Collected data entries
(** * PlanetCamera (og/camera/PlanetCamera): geodetic tracking, altitude
      control and the flight planner / executor of the globe camera.

    The embedding follows the source of [PlanetCamera] method by method.
    JavaScript numbers are read as real numbers (no NaN, no infinities, no
    rounding); optional arguments ([look], [up], callbacks) are [option]s;
    objects mutated through [this] become fields of an explicit state that
    every method threads.  Calls made on collaborators (the three locks, the
    view-change event, user callbacks) are recorded in a chronological
    trace next to the state. *)

From Stdlib Require Import Reals Lra Lia ZArith.
From stdpp Require Import base gmap list.

Open Scope R_scope.

(** ** Vectors *)

(** Modelled from the spec: og/math/Vec3 is not among the sources.  The
    spec takes the usual 3D primitives as given; they are written here
    componentwise the way the planner uses them.  [normalize] multiplies by
    the reciprocal of the length; on a vector without length the source
    gets undefined components, where the reals here, with [1 / 0 = 0],
    give the zero vector, so that what is stated of a normalized vector
    is stated for a vector with a length.  [smerp] is the linear blend taking
    weight [d] on the receiver and [1 - d] on the argument: this is the
    weighting of the height blend in the planner's loop, where [d] weighs
    the start height. *)
Module Vec3.

Record t : Type := mk { x : R; y : R; z : R }.

Definition ZERO : t := mk 0 0 0.
Definition UP : t := mk 0 1 0.

Definition add (a b : t) : t := mk (x a + x b) (y a + y b) (z a + z b).
Definition sub (a b : t) : t := mk (x a - x b) (y a - y b) (z a - z b).
Definition scale (a : t) (k : R) : t := mk (x a * k) (y a * k) (z a * k).
Definition negateTo (a : t) : t := mk (- x a) (- y a) (- z a).
Definition dot (a b : t) : R := x a * x b + y a * y b + z a * z b.
Definition cross (a b : t) : t :=
  mk (y a * z b - z a * y b) (z a * x b - x a * z b) (x a * y b - y a * x b).
Definition length (a : t) : R := sqrt (x a * x a + y a * y a + z a * z a).
Definition normalize (a : t) : t :=
  let l := 1 / length a in mk (x a * l) (y a * l) (z a * l).
(** [normal] is the non-mutating [normalize]. *)
Definition normal (a : t) : t := normalize a.
Definition smerp (a b : t) (d : R) : t :=
  let one_d := 1 - d in
  mk (x a * d + x b * one_d) (y a * d + y b * one_d) (z a * d + z b * one_d).

End Vec3.

(** ** Geodetic coordinates *)

(** Modelled from the spec: og/LonLat is not among the sources; a geodetic
    position is longitude, latitude and height, the height of a position
    built without one being 0. *)
Module LonLat.

Record t : Type := mk { lon : R; lat : R; height : R }.

Definition set (lon lat height : R) : t := mk lon lat height.

End LonLat.

(** [a || b] on numbers: [a] unless it is falsy, that is 0. *)
Definition or_number (a b : R) : R := if Req_dec_T a 0 then b else a.

(** ** Collaborators *)

Record Ray : Type := mkRay { origin : Vec3.t; direction : Vec3.t }.

Record Ellipsoid : Type := mkEllipsoid {
  cartesianToLonLat : Vec3.t -> LonLat.t;
  lonLatToCartesian : LonLat.t -> Vec3.t
}.

(** A lock key is the identifier handed out by [new Key()]. *)
Definition Key : Type := nat.
(** X12. The gateway looks at the id before it goes to the store.  With an
    id that is missing or falsy, get-journal and delete-journal fail with
    'Journal ID is required' and update-journal and auto-save-journal with
    'Invalid journal data', and the world is left as it was, connection or
    not.  With an id and no connection, all four fail with 'Database not
    initialized'. *)
Theorem gateway_checks_the_id_first (w : world) (now : timestamp) :
  (forall i, truthy i = false ->
     handle_get_journal i w = (Err JournalIdRequired, w)
     /\ handle_delete_journal i w = (Err JournalIdRequired, w))
  /\ (forall journal, truthy (get_prop journal "id") = false ->
        handle_update_journal journal now w = (Err InvalidJournalData, w)
        /\ handle_auto_save_journal journal now w = (Err InvalidJournalData, w))
  /\ (db w = false ->
      forall i journal,
        truthy i = true -> truthy (get_prop journal "id") = true ->
        handle_get_journal i w = (Err DatabaseNotInitialized, w)
        /\ handle_delete_journal i w = (Err DatabaseNotInitialized, w)
        /\ handle_update_journal journal now w = (Err DatabaseNotInitialized, w)
        /\ handle_auto_save_journal journal now w
           = (Err DatabaseNotInitialized, w)).
Proof.
  split; [|split].
  - intros i Hi. unfold handle_get_journal, handle_delete_journal.
    rewrite Hi. split; reflexivity.
  - intros journal Hj. unfold handle_update_journal, handle_auto_save_journal.
    rewrite Hj. cbn [negb]. rewrite orb_true_r. split; reflexivity.
  - intros Hdb i journal Hi Hj.
    destruct (truthy_prop_is_object _ _ Hj) as [ps ->].
    unfold handle_get_journal, handle_delete_journal, handle_update_journal,
      handle_auto_save_journal.
    rewrite Hi, Hj. cbn [truthy negb orb].
    unfold bind, getJournalById, deleteJournal, updateJournal, autoSaveJournal,
      with_table.
    rewrite Hdb. cbn [negb]. repeat split.
Qed.

(** X13. update-journal and auto-save-journal, given a record with an id,
    hand [updateJournal] and [autoSaveJournal] the same record: its id and
    title are the caller's (the title is not looked at), and its content
    is the text of [JSON.stringify] when the caller's content is a
    structure and the caller's content itself when it is not. *)
Theorem update_and_auto_save_forward (journal : jsval) (now : timestamp)
  (w : world) :
  truthy (get_prop journal "id") = true ->
  exists forwarded,
    handle_update_journal journal now w = updateJournal forwarded now w
    /\ handle_auto_save_journal journal now w = autoSaveJournal forwarded now w
    /\ get_prop forwarded "id" = get_prop journal "id"
    /\ get_prop forwarded "title" = get_prop journal "title"
    /\ get_prop forwarded "content"
       = (let c := get_prop journal "content" in
          if truthy c && js_type_eqb (typeof c) TObject
          then JStr (JSON_stringify c) else c).
Proof.
  intros Hj. destruct (truthy_prop_is_object _ _ Hj) as [ps ->].
  exists (JObj (stringify_content ps)).
  unfold handle_update_journal, handle_auto_save_journal.
  rewrite Hj. cbn [truthy negb orb spread].
  split; [reflexivity|]. split; [reflexivity|].
  split; [|split].
  - cbn [get_prop]. now rewrite stringify_content_other by discriminate.
  - cbn [get_prop]. now rewrite stringify_content_other by discriminate.
  - apply stringify_content_content.
Qed.

Lemma parse_content_keeps_the_columns (j : journal_obj) :
  id (parse_content j) = id j
  /\ title (parse_content j) = title j
  /\ created_at (parse_content j) = created_at j
  /\ updated_at (parse_content j) = updated_at j
  /\ is_published (parse_content j) = is_published j.
Proof.
  unfold parse_content. destruct (content j); try (repeat split; reflexivity).
  destruct (truthy (JStr s)); repeat split; reflexivity.
Qed.

(** X14. The read handlers change nothing but the content: get-all-journals
    on an initialized store returns one journal for each row of the table,
    in the order of [getAllJournals], and each journal has the id, title,
    timestamps and publish flag of its row; so has the journal get-journal
    returns for the row it finds.  Neither handler changes the store. *)
Theorem read_handlers_change_only_content (t : table) :
  (exists js,
      handle_get_all_journals (open_world t) = (Ok js, open_world t)
      /\ length js = length t
      /\ Forall2 (fun r j =>
                    id j = id r /\ title j = title r
                    /\ created_at j = created_at r
                    /\ updated_at j = updated_at r
                    /\ is_published j = is_published r)
                 (sql_select_all t) js)
  /\ (forall i v r,
        truthy i = true -> bind_id i = Ok v ->
        sql_select_by_id v t = Some r ->
        exists j,
          handle_get_journal i (open_world t) = (Ok (Some j), open_world t)
          /\ id j = id r /\ title j = title r
          /\ created_at j = created_at r
          /\ updated_at j = updated_at r
          /\ is_published j = is_published r).
Proof.
  split.
  - eexists. split; [apply handle_get_all_journals_open|]. split.
    + rewrite length_map. unfold sql_select_all.
      apply Permutation_length, Permutation_sym, order_by_perm.
    + induction (sql_select_all t) as [|r rows IH]; cbn [map]; constructor;
        [|exact IH].
      apply (parse_content_keeps_the_columns (row_object r)).
  - intros i v r Hi Hb Hr. eexists. split.
    + rewrite (handle_get_journal_open t i v Hi Hb), Hr. reflexivity.
    + apply (parse_content_keeps_the_columns (row_object r)).
Qed.

(** X15. A content given as text is stored as it is and parsed when read:
    after create-journal with a content that is a non-empty text, the row
    holds that text, and get-journal returns what [JSON.parse] makes of
    it, which is the empty structure when [JSON.parse] rejects it. *)
Theorem text_content_is_parsed_when_read (t : table) (now : timestamp)
  (uuid ttl txt : string) (ps : list (string * jsval)) :
  uuid <> "" -> ttl <> "" -> txt <> "" ->
  (forall r, In r t -> id r <> SqlText uuid) ->
  lookup_prop "title" ps = Some (JStr ttl) ->
  lookup_prop "content" ps = Some (JStr txt) ->
  let stored := mkJournal (SqlText uuid) ttl (SqlText txt) now now false in
  handle_create_journal uuid (JObj ps) now (open_world t)
  = (Ok (mkRunInfo 1), open_world (t ++ [stored]))
  /\ handle_get_journal (JStr uuid) (open_world (t ++ [stored]))
     = (Ok (Some (set_content (row_object stored)
                    match JSON_parse txt with
                    | Some v => v
                    | None => default_content
                    end)),
        open_world (t ++ [stored])).
Proof.
  intros Hu Httl Htxt Hfresh Ht Hc stored.
  assert (Htitle : truthy (get_prop (JObj ps) "title") = true).
  { cbn [get_prop]. rewrite Ht. now apply truthy_text. }
  split.
  - rewrite (handle_create_journal_forwards uuid ps now _ Htitle).
    apply (createJournal_open t _ (mkParams (SqlText uuid) (SqlText ttl) (SqlText txt)));
      try reflexivity; [|exact Hfresh].
    cbn [bind_journal]. unfold bind_named.
    rewrite !stringify_content_other by discriminate.
    rewrite lookup_assign_same.
    rewrite (lookup_assign_other "id" "title") by discriminate. rewrite Ht.
    pose proof (stringify_content_content (assign_prop "id" (JStr uuid) ps)) as H.
    cbv zeta in H. rewrite (get_assign_other "id" "content") in H by discriminate.
    cbn [get_prop] in H. rewrite Hc in H.
    cbn [typeof js_type_eqb] in H. rewrite andb_false_r in H.
    destruct (lookup_prop "content"
                (stringify_content (assign_prop "id" (JStr uuid) ps))) as [x|];
      [subst x|discriminate].
    reflexivity.
  - rewrite (handle_get_journal_open _ (JStr uuid) (SqlText uuid)
               (truthy_text uuid Hu) eq_refl).
    unfold stored. rewrite select_fresh_row by exact Hfresh.
    cbn [option_map]. unfold parse_content, row_object.
    cbn [content js_of_sql]. now rewrite (truthy_text txt Htxt).
Qed.

End GatewayMore.

Lemma update_and_auto_save_forward_witness :
  let J := json_model in
  let journal := JObj [("id", JStr "a"); ("content", content_to_js day1)] in
  truthy (get_prop journal "id") = true
  /\ exists forwarded,
      handle_update_journal journal 200%Z (open_world [sample_row])
      = updateJournal forwarded 200%Z (open_world [sample_row])
      /\ handle_auto_save_journal journal 200%Z (open_world [sample_row])
         = autoSaveJournal forwarded 200%Z (open_world [sample_row])
      /\ get_prop forwarded "id" = get_prop journal "id"
      /\ get_prop forwarded "title" = get_prop journal "title"
      /\ get_prop forwarded "content"
         = (let c := get_prop journal "content" in
            if truthy c && js_type_eqb (typeof c) TObject
            then JStr (JSON_stringify c) else c).
Proof.
  intros J journal. split; [reflexivity|].
  apply (@update_and_auto_save_forward J journal 200%Z (open_world [sample_row])).
  reflexivity.
Defined.

Lemma text_content_is_parsed_when_read_witness :
  let ps := [("title", JStr "Day 1"); ("content", JStr "woke up")] in
  let stored := mkJournal (SqlText "0b5c") "Day 1" (SqlText "woke up")
                          300%Z 300%Z false in
  (forall r, In r blank_rows -> id r <> SqlText "0b5c")
  /\ @handle_create_journal json_model "0b5c" (JObj ps) 300%Z (open_world blank_rows)
     = (Ok (mkRunInfo 1), open_world (blank_rows ++ [stored]))
  /\ @handle_get_journal json_model (JStr "0b5c") (open_world (blank_rows ++ [stored]))
     = (Ok (Some (set_content (row_object stored)
                    match @JSON_parse json_model "woke up" with
                    | Some v => v
                    | None => default_content
                    end)),
        open_world (blank_rows ++ [stored])).
Proof.
  intros ps stored.
  assert (Hfresh : forall r, In r blank_rows -> id r <> SqlText "0b5c").
  { intros r [<-|[<-|[]]]; discriminate. }
  split; [exact Hfresh|].
  apply (@text_content_is_parsed_when_read json_model blank_rows 300%Z
           "0b5c" "Day 1" "woke up" ps);
    [discriminate | discriminate | discriminate | exact Hfresh
    | reflexivity | reflexivity].
Defined.

Lemma read_handlers_change_only_content_witness :
  exists js,
    @handle_get_all_journals json_model (open_world blank_rows)
    = (Ok js, open_world blank_rows)
    /\ length js = length blank_rows
    /\ Forall2 (fun r j =>
                  id j = id r /\ title j = title r
                  /\ created_at j = created_at r
                  /\ updated_at j = updated_at r
                  /\ is_published j = is_published r)
               (sql_select_all blank_rows) js.
Proof.
  exact (proj1 (@read_handlers_change_only_content json_model blank_rows)).
Defined.

(** X16. A content structure written through auto-save-journal, whether a
    journal with the id was stored before or not, is what get-journal and
    get-all-journals then return as the content of that journal. *)
Theorem auto_save_then_read (J : JSON) (L : JSONLaws J) (t : table)
  (c : content_structure) (now : timestamp) (i ttl : string)
  (ps : list (string * jsval)) :
  i <> "" ->
  lookup_prop "id" ps = Some (JStr i) ->
  lookup_prop "title" ps = Some (JStr ttl) ->
  lookup_prop "content" ps = Some (content_to_js c) ->
  exists t',
    handle_auto_save_journal (JObj ps) now (open_world t)
    = (Ok (mkRunInfo 1), open_world t')
    /\ reads_back t' i (content_to_js c).
Proof.
  intros Hi Hid Ht Hc.
  unfold handle_auto_save_journal. cbn [truthy negb orb get_prop spread].
  rewrite Hid, (truthy_text i Hi). cbn [negb].
  rewrite (autoSaveJournal_open t _ _ ttl now
             (bind_journal_forwarded ps i ttl c Hid Ht Hc) eq_refl).
  cbn [p_id p_content]. eexists. split; [reflexivity|].
  apply reads_back_stored; [exact Hi| |].
  - eexists. split; [apply in_or_app; right; now left|reflexivity].
  - intros r Hr Hidr. apply in_app_or in Hr. destruct Hr as [Hr|[<-|[]]].
    + apply filter_In in Hr. destruct Hr as [_ Hr].
      rewrite (proj2 (has_id_text i r) Hidr) in Hr. discriminate.
    + reflexivity.
Qed.

Lemma auto_save_then_read_witness :
  let ps := [("id", JStr "a"); ("title", JStr "Day 1"); ("content", content_to_js day1)] in
  JSONLaws json_model
  /\ "a" <> ""
  /\ exists t',
      @handle_auto_save_journal json_model (JObj ps) 300%Z (open_world blank_rows)
      = (Ok (mkRunInfo 1), open_world t')
      /\ @reads_back json_model t' "a" (content_to_js day1).
Proof.
  intros ps. split; [exact json_model_laws|]. split; [discriminate|].
  apply (auto_save_then_read json_model json_model_laws blank_rows day1 300%Z
           "a" "Day 1" ps);
    [discriminate | reflexivity | reflexivity | reflexivity].
Defined.

Lemma gateway_checks_the_id_first_witness :
  let w := mkWorld false None in
  @handle_get_journal json_model (JStr "") w = (Err JournalIdRequired, w)
  /\ handle_delete_journal (JStr "") w = (Err JournalIdRequired, w).
Proof.
  intros w.
  apply (proj1 (@gateway_checks_the_id_first json_model w 0%Z) (JStr "")).
  reflexivity.
Defined.

(** ** The media pickers *)

Section Pickers.
Context {N : Node}.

_What the task requires_
Bring together every line in the entries that holds the string "stated".

_Output for this exercise_
    give the zero vector, so that what is stated of a normalized vector
    is stated for a vector with a length.  [smerp] is the linear blend taking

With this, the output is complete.